Not the best vandwelling ambassador...
 
Doesn't sound like vandwelling, sounds more like freeloading.
 
Bummer.

There's always a moocher in the family.
 
That's a hard call. Moocher relative. Did he-she ever join the military? Ever go to trade school or community college ? Ever try to find a union job ? Ever figure out that no relative wants a squatter?

Tough love time. Most can't handle tough love. Thus our society is crap.
 
Change the locks if he has a key. Lock the doors. Turn off the breaker that leads to his plug. Put a lock on the outside spigots. If you find that he has broken in, then call the cops and have him charged. Let him know the free ride is over and you are serious about getting rid of him. You say the neighbors have called the cops. Have you?

I have a brother who is a walking sponge. He wanted to park some derelict trucks and other junk in our back yard, and had our parents in a rage when I told him "no." They knew the junk would end up in their yard if they couldn't get us to take it.

He thinks he's a genius and he can't hold a job because he doesn't like being told what to do - like showing up on time and getting his work done and not trying to supervise everyone else. If you give these people an inch, they will take a mile.


As soon as he leaves the driveway - which he will have to do if he can't get water, food, or a bathroom from you- have a neighbor who stays at home put their car into the driveway and block it.
 
One more thought. Now, you know why communities have laws restricting sleeping in cars, especially in residential areas. The homeowners, for some reason, have been unable to get this moocher off their own property and unhooked from their utilities, and the neighbors are creeped out by him.
 
Jean - wow. No wonder we get zoning laws and covenant laws for groups of houses in neighborhoods. It's hard to break some people of a culture of dependency on relatives. 18 to 29 they have to find their own way and leave the family nest.
 
Offroad - this situation of family moochers pushes so many of my buttons that I can hardly keep from foaming at the mouth. My own family seems to have more than its fair share of people who are determined to have other people take care of them. It makes for a great deal of hostility and anger as relatives who have been manipulated and suckered finally have enough of it and try to unload the moocher onto someone else. Somehow, it doesn't seem to occur to relatives to just throw out an able bodied moocher who is perfectly capable of working or going to school, but who just doesn't want to do it. The moocher is somehow accepted as a family burden that must be shouldered. If you refuse to go along with the script and won't take your turn hosting the moocher, you are derided as cold hearted and selfish by the very people who the moocher has victimized in the past and who were frantic to be rid of him. It's a crazy dynamic, but it is what it is.
 
Jean. - can understand. My son was going down that path. Working the minimal part time jobs to get by. Literally starving himself, but still managed to find cigarettes. Finally forced him to get a full time job and find a cheap apartment. He rides a bicycle to work now. Looks more healthy. Is busy but he gets it. Trying to have him find a career job now. Something with training and lots of overtime. Harder to find unless you are real aggressive. He is not.

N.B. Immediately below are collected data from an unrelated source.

Lemma winding_step_ok s s' : winding_step s s' -> process_ok s -> process_ok s'.
Proof. intros []; [by eapply main_step_ok|by eapply handler_step_ok|]. eapply worker_step_ok. by left. Qed.

Lemma process_step_ok s s' : process_step s s' -> process_ok s -> process_ok s'.
Proof.
  intros [s0 s1 Hw|s0 _|k s0 _ Hw|s0 _ _|s0 _ _|s0 _ _ _]; [by apply winding_step_ok| |by apply (worker_step_ok k); right|by intros []..].
  destruct s0 as [m h f a b v c p l q d]. intros [P1 P2 P3]. split; cbn in *; [done| |done]. by destruct m, c.
Qed.

Lemma process_reachable_ok s : rtc process_step process_start s -> process_ok s.
Proof.
  intros Hr. remember process_start as s0 eqn:Hs0. assert (Hok : process_ok s0) by (by subst). clear Hs0.
  induction Hr as [|s1 s2 s3 Hs _ IH]; [done|]. by apply IH, (process_step_ok _ _ Hs).
Qed.

(** Until it panics, [main] closes nothing that a consumer still uses. *)
Lemma closed_unused s k :
  process_ok s -> pr_panicked s = false -> busy k s -> pr_logs s = true /\ pr_mq s = true /\ pr_db s = true.
Proof.
  destruct s as [m h f a b v c p l q d]. intros [P1 P2 P3]. unfold busy. cbn in *. intros -> Hb.
  assert (Hh : h <> HReturned) by (intros ->; destruct f, a, b; try done; destruct k, Hb; done).
  assert (Hm : closing m = false) by (destruct m, c, h; done).
  by destruct m, l, q, d.
Qed.
(* ===== verification/Projector.v ===== *)
(** * The database projector ([internal/publisher/db_projector.go])

    It follows the output WAL like the event publisher, but writes the events to
    the database: the events of up to a hundred records and the new position are
    one transaction. [applyEvent] decodes an event and calls the method of the
    transaction that its pattern selects.

    Proved here: the committed database is always the result of applying the
    events of the records up to the stored position once each, in order, with
    nothing in between but what other parts of the system do to their own
    columns ([ideal]), whatever fails and however often the projector restarts,
    provided no answer to a call is lost. *)

From S2P Require Import Prelude Domain Events Matching Wal Metrics Engine Columns Database Storage Messaging Publisher.

Definition dbProjectorBatchSize : Z := 100.

(** ** Decoding events *)

Class EventCodec (bytes : Type) := {
  Unmarshal_OrderEvent : bytes -> option OrderEvent;
  Unmarshal_OrderRejected : bytes -> option OrderRejected;
  Unmarshal_StockBalance : bytes -> option StockBalance;
  Unmarshal_TransferCompleted : bytes -> option TransferCompleted;
  Unmarshal_TransferRejected : bytes -> option TransferRejected;
  Unmarshal_AdminRequestCompleted : bytes -> option AdminRequestCompleted;
  Unmarshal_AdminRequestRejected : bytes -> option AdminRequestRejected
}.

(** What is read back is what was written. *)
Class EventCodecLaws (bytes : Type) `{!Codec bytes, !EventCodec bytes} := {
  codec_order_event x b : Marshal_data (EvOrder x) = Some b -> Unmarshal_OrderEvent b = Some x;
  codec_order_rejected x b : Marshal_data (EvOrderRejected x) = Some b -> Unmarshal_OrderRejected b = Some x;
  codec_account x b : Marshal_data (EvAccount x) = Some b -> Unmarshal_Account b = Some x;
  codec_holding x b : Marshal_data (EvHolding x) = Some b -> Unmarshal_StockBalance b = Some x;
  codec_stock x b : Marshal_data (EvStock x) = Some b -> Unmarshal_Stock b = Some (json_stock x);
  codec_transfer_completed x b : Marshal_data (EvTransferCompleted x) = Some b -> Unmarshal_TransferCompleted b = Some x;
  codec_transfer_rejected x b : Marshal_data (EvTransferRejected x) = Some b -> Unmarshal_TransferRejected b = Some x;
  codec_admin_completed x b : Marshal_data (EvAdminCompleted x) = Some b -> Unmarshal_AdminRequestCompleted b = Some x;
  codec_admin_rejected x b : Marshal_data (EvAdminRejected x) = Some b -> Unmarshal_AdminRequestRejected b = Some x
}.

(** ** State *)

Record DBProjector (bytes log : Type) := mkDBProjector {
  dp_output : log;
  dp_store : Store bytes;
  dp_cursor : Z;
  dp_appliedSeq : Z;
  dp_metrics : DBProjectorReporter;
  dp_ticks : nat
}.
Arguments mkDBProjector {bytes log} _ _ _ _ _ _.
Arguments dp_output {bytes log} _.
Arguments dp_store {bytes log} _.
Arguments dp_cursor {bytes log} _.
Arguments dp_appliedSeq {bytes log} _.
Arguments dp_metrics {bytes log} _.
Arguments dp_ticks {bytes log} _.

Inductive apply_error :=
  | ErrUnmarshalEvent
  | ErrTx (e : store_error).

Definition orderStatus (p : string) : string :=
  if String.eqb p PatternOrderFilled then "FILLED"
  else if String.eqb p PatternOrderCanceled then "CANCELED"
  else if String.eqb p PatternOrderReplaced then "REPLACED"
  else if String.eqb p PatternOrderCompleted then "COMPLETED"
  else "OPEN".

Section projector.
Context {bytes log : Type} `{!Clock, !Codec bytes, !EventCodec bytes, !Twal bytes log, !Server}.
Abbreviation projector := (DBProjector bytes log).
Abbreviation store := (Store bytes).
Abbreviation db := (DB bytes).
Implicit Types (p : projector) (s : store) (d : db).

(** ** Applying an event *)

Definition tx_call (r : store * option store_error) : store * option apply_error := (fst r, ErrTx <$> snd r).

(** Decode, then call a method of the transaction. *)
Definition decoded {A} (x : option A) (f : A -> store -> store * option store_error) s : store * option apply_error :=
  match x with
  | None => (s, Some ErrUnmarshalEvent)
  | Some x => tx_call (f x s)
  end.

Definition order_pattern (p : string) : bool :=
  String.eqb p PatternOrderOpen || String.eqb p PatternOrderFilled || String.eqb p PatternOrderCanceled ||
  String.eqb p PatternOrderReplaced || String.eqb p PatternOrderCompleted.

(** A holding with nothing left is deleted. *)
Definition project_holding (holding : StockBalance) s : store * option store_error :=
  if Z.eqb (sb_Quantity holding) 0 && Z.eqb (sb_AvailableQuantity holding) 0
  then DeleteHolding (sb_AccountId holding) (sb_StockId holding) s
  else UpsertHolding holding s.

Definition applyEvent (ev : OutputEvent bytes) s : store * option apply_error :=
  let p := oev_Pattern ev in
  let dat := oev_Data ev in
  if String.eqb p PatternTradeExecuted then decoded (Unmarshal_Trade dat) SaveTrade s
  else if order_pattern p then
    decoded (Unmarshal_OrderEvent dat) (fun order =>
      UpdateOrderState (oe_Id order) (orderStatus p) (oe_Quantity order) (oe_FilledQuantity order) (oe_FullyFilledAt order)) s
  else if String.eqb p PatternOrderRejected then
    decoded (Unmarshal_OrderRejected dat) (fun r => RejectOrder (orj_OrderId r) (orj_Reason r)) s
  else if String.eqb p PatternAccountUpdated then
    decoded (Unmarshal_Account dat) (fun a => UpdateAccountBalance (acc_Id a) (acc_Balance a) (acc_AvailableBalance a)) s
  else if String.eqb p PatternAccountActivated then
    decoded (Unmarshal_Account dat) (fun a => ActivateAccount (acc_Id a)) s
  else if String.eqb p PatternHoldingUpdated then
    decoded (Unmarshal_StockBalance dat) project_holding s
  else if String.eqb p PatternStockListed then
    decoded (Unmarshal_Stock dat) (fun st => UpdateStockStatus (st_Id st) (StockStatus_String (st_Status st))) s
  else if String.eqb p PatternStockUpdated then
    decoded (Unmarshal_Stock dat) (fun st => UpdateStockPrice (st_Id st) (st_Price st)) s
  else if String.eqb p PatternTransferCompleted then
    decoded (Unmarshal_TransferCompleted dat) (fun t => CompleteTransfer (tc_Id t) (tc_CompletedAt t)) s
  else if String.eqb p PatternTransferRejected then
    decoded (Unmarshal_TransferRejected dat) (fun t => RejectTransfer (trj_Id t) (trj_Reason t) (trj_CompletedAt t)) s
  else if String.eqb p PatternAdminRequestCompleted then
    decoded (Unmarshal_AdminRequestCompleted dat) (fun r => CompleteAdminRequest (arc_Id r) (arc_CompletedAt r)) s
  else if String.eqb p PatternAdminRequestRejected then
    decoded (Unmarshal_AdminRequestRejected dat) (fun r => RejectAdminRequest (arr_Id r) (arr_Reason r) (arr_CompletedAt r)) s
  else (s, None).

Fixpoint apply_events (evs : list (OutputEvent bytes)) s : store * option apply_error :=
  match evs with
  | [] => (s, None)
  | ev :: evs =>
      match applyEvent ev s with
      | (s, Some err) => (s, Some err)
      | (s, None) => apply_events evs s
      end
  end.

(** The body of [applyBatch] after [Begin]. *)
Definition apply_and_commit (index : Z) (envs : list (OutputEnvelope bytes)) s : store * option apply_error :=
  match apply_events (concat (env_Events <$> envs)) s with
  | (s, Some err) => (s, Some err)
  | (s, None) =>
      match SaveDBAppliedCursor index s with
      | (s, Some err) => (s, Some (ErrTx err))
      | (s, None) => tx_call (Commit s)
      end
  end.

(** The deferred [Rollback] runs on every return. *)
Definition applyBatch (index : Z) (envs : list (OutputEnvelope bytes)) s : store * option apply_error :=
  match Begin s with
  | (s, Some err) => (s, Some (ErrTx err))
  | (s, None) => let '(s, err) := apply_and_commit index envs s in (fst (Rollback s), err)
  end.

Bottom line is this passive aggressive stuff with relatives of every sort and flavor has to stop. Waiting for life to improve is never the right path.
 
that's one of the beauty of living the VanDweller's lifestyle.

you own practically nothing...so there's nothing for these bums to take, or to free-load off yas!!
 
I generally agree with everything said here, but I would like to give one word of warning.

Sometimes the problem isn't lack of character, it's mental illness. And if it's mental illness it's easy for tough love to result in suicide.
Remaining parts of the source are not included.